◆ What this task involves: Copy the records below verbatim, from the first line through the line containing "the recovery line", inclusive, and output nothing else.

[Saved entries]
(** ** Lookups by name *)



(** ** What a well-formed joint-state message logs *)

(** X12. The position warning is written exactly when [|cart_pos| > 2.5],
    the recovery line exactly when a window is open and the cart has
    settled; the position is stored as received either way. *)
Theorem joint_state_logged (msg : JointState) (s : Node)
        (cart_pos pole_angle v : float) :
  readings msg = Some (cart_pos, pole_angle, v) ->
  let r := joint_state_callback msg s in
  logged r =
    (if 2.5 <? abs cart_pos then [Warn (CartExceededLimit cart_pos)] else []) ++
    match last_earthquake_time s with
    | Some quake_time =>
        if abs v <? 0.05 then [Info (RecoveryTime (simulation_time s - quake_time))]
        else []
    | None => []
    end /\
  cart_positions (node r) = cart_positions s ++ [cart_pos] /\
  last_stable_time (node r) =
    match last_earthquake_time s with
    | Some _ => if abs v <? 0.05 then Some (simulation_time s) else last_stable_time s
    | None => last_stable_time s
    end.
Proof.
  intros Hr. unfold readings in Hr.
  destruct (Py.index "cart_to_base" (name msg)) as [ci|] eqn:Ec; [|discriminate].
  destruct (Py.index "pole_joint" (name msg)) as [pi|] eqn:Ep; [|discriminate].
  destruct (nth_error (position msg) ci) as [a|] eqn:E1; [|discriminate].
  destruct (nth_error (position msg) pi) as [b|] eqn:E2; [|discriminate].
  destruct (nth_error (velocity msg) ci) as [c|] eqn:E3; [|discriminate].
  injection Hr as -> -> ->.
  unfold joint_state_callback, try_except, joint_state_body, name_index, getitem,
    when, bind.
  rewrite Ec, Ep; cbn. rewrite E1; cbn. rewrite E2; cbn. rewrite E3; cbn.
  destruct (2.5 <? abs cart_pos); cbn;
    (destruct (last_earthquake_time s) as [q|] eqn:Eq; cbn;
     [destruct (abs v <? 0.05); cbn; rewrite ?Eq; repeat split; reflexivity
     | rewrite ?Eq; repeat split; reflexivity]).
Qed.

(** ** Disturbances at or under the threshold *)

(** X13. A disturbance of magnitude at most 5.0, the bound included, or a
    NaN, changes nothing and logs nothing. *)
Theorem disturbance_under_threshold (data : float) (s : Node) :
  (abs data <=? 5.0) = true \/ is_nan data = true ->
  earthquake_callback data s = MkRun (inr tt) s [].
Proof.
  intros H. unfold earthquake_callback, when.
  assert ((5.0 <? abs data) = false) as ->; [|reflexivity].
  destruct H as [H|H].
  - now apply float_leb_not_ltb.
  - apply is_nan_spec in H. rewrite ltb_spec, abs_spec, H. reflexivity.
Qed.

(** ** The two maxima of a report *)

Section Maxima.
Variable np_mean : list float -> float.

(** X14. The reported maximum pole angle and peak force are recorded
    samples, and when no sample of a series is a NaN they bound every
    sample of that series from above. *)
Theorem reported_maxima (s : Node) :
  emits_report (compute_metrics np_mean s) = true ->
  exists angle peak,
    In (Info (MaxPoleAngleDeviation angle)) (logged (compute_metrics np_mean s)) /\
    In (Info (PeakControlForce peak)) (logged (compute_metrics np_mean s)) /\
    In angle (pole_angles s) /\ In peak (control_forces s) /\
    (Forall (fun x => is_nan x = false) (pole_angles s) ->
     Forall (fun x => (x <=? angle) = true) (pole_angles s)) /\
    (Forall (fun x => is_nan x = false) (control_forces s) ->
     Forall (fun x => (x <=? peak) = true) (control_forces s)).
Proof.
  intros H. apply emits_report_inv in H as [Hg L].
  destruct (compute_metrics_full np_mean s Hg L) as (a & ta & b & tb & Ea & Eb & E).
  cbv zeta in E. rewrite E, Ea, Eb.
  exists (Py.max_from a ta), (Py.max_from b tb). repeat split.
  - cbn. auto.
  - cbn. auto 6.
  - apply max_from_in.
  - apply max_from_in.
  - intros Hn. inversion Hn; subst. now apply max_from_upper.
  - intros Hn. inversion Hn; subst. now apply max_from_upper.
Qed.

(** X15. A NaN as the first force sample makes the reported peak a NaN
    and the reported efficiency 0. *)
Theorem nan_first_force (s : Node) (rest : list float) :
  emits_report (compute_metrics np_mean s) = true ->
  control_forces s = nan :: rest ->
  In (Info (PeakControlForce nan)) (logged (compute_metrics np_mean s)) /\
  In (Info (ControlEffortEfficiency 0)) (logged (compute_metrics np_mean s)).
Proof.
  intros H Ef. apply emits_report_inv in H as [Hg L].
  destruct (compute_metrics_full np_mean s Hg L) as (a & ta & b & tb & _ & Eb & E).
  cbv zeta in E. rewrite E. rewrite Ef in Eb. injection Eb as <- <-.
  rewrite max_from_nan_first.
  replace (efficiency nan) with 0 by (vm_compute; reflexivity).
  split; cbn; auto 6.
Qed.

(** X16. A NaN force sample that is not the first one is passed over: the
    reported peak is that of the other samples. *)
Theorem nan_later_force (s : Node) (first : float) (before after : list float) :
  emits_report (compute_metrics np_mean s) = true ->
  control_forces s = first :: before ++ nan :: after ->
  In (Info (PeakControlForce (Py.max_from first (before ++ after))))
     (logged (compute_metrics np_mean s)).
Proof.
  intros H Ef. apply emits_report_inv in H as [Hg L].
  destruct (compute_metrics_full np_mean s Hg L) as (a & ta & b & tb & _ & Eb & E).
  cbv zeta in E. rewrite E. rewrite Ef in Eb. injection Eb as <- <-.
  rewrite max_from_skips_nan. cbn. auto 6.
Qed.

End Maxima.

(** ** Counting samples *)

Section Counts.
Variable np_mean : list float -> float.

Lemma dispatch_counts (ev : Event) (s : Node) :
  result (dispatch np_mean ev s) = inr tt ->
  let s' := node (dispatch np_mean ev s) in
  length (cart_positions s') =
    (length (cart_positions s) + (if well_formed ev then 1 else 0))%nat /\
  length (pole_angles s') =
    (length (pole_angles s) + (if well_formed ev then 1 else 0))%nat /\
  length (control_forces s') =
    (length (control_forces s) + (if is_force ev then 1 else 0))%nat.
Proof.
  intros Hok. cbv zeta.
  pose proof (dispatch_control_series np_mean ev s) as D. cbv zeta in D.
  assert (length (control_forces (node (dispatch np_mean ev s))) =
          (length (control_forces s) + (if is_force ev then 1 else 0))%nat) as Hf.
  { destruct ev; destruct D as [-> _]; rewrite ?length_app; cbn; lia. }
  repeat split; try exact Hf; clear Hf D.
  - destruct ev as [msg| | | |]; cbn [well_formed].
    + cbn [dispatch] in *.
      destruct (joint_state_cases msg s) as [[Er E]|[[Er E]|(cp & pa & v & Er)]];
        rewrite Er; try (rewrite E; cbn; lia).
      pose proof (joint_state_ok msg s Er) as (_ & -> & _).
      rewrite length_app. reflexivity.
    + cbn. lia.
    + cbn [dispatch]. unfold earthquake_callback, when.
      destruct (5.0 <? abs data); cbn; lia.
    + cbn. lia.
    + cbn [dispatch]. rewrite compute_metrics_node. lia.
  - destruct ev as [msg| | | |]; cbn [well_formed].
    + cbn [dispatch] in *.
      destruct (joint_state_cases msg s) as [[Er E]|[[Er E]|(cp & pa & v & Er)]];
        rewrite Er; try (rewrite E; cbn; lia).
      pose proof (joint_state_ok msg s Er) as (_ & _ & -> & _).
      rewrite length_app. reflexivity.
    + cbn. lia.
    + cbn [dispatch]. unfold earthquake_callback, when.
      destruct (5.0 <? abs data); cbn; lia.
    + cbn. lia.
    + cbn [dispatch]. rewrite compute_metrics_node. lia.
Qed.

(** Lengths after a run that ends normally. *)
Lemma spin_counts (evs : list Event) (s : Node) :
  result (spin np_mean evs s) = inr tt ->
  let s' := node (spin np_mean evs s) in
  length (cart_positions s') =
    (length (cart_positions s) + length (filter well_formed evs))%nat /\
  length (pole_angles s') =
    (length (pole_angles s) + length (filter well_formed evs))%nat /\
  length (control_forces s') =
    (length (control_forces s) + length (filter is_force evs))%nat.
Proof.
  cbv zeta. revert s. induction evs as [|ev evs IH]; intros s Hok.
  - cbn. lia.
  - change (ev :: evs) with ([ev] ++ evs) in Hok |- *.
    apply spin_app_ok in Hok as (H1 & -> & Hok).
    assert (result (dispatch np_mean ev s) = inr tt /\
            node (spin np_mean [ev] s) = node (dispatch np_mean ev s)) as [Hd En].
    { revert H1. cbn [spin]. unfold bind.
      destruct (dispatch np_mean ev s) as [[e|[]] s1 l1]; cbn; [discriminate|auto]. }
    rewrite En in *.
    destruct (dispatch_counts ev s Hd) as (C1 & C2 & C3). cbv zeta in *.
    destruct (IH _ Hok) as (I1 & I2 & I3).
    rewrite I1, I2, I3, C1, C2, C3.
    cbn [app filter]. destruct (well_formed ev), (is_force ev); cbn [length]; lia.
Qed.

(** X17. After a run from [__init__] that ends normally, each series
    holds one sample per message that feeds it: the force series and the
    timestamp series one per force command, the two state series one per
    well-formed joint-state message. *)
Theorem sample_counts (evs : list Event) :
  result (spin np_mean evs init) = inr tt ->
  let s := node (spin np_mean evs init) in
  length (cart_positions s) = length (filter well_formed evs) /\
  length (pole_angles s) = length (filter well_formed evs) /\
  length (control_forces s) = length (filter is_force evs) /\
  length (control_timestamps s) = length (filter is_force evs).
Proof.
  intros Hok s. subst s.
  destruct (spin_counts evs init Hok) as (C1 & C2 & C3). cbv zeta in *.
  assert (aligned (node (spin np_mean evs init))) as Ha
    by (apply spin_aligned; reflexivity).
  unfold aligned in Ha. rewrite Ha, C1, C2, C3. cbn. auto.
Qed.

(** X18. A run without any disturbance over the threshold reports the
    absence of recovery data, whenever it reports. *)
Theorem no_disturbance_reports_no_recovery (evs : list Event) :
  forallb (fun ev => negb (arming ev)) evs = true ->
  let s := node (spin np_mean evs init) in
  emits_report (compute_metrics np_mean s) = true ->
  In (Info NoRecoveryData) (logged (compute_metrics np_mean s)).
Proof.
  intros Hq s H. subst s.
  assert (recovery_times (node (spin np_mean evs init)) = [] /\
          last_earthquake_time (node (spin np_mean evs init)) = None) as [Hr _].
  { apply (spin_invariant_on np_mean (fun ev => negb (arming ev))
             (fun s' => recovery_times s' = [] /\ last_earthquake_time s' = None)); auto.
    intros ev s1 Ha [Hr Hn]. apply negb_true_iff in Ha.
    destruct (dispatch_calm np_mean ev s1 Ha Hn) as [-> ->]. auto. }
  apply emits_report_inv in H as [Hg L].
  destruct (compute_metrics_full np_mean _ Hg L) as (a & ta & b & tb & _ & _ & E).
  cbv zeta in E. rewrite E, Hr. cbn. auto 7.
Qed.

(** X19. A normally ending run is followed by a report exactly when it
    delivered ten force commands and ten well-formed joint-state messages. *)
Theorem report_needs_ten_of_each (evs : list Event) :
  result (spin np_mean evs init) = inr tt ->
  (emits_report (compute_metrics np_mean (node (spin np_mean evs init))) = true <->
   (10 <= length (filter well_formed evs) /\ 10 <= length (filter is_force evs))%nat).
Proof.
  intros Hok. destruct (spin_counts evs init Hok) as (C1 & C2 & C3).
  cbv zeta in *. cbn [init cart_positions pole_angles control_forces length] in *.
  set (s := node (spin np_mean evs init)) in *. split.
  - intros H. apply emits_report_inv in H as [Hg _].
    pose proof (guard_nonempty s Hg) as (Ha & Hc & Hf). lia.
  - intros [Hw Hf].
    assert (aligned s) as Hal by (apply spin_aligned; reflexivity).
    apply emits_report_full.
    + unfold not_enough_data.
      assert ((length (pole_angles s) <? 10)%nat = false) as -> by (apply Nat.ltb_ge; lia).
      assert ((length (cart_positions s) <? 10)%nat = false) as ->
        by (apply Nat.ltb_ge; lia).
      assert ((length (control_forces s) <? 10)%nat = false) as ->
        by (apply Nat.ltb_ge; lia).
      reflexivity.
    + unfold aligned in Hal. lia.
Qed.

◆ Problem solution:
(** ** Lookups by name *)



(** ** What a well-formed joint-state message logs *)

(** X12. The position warning is written exactly when [|cart_pos| > 2.5],
    the recovery line exactly when a window is open and the cart has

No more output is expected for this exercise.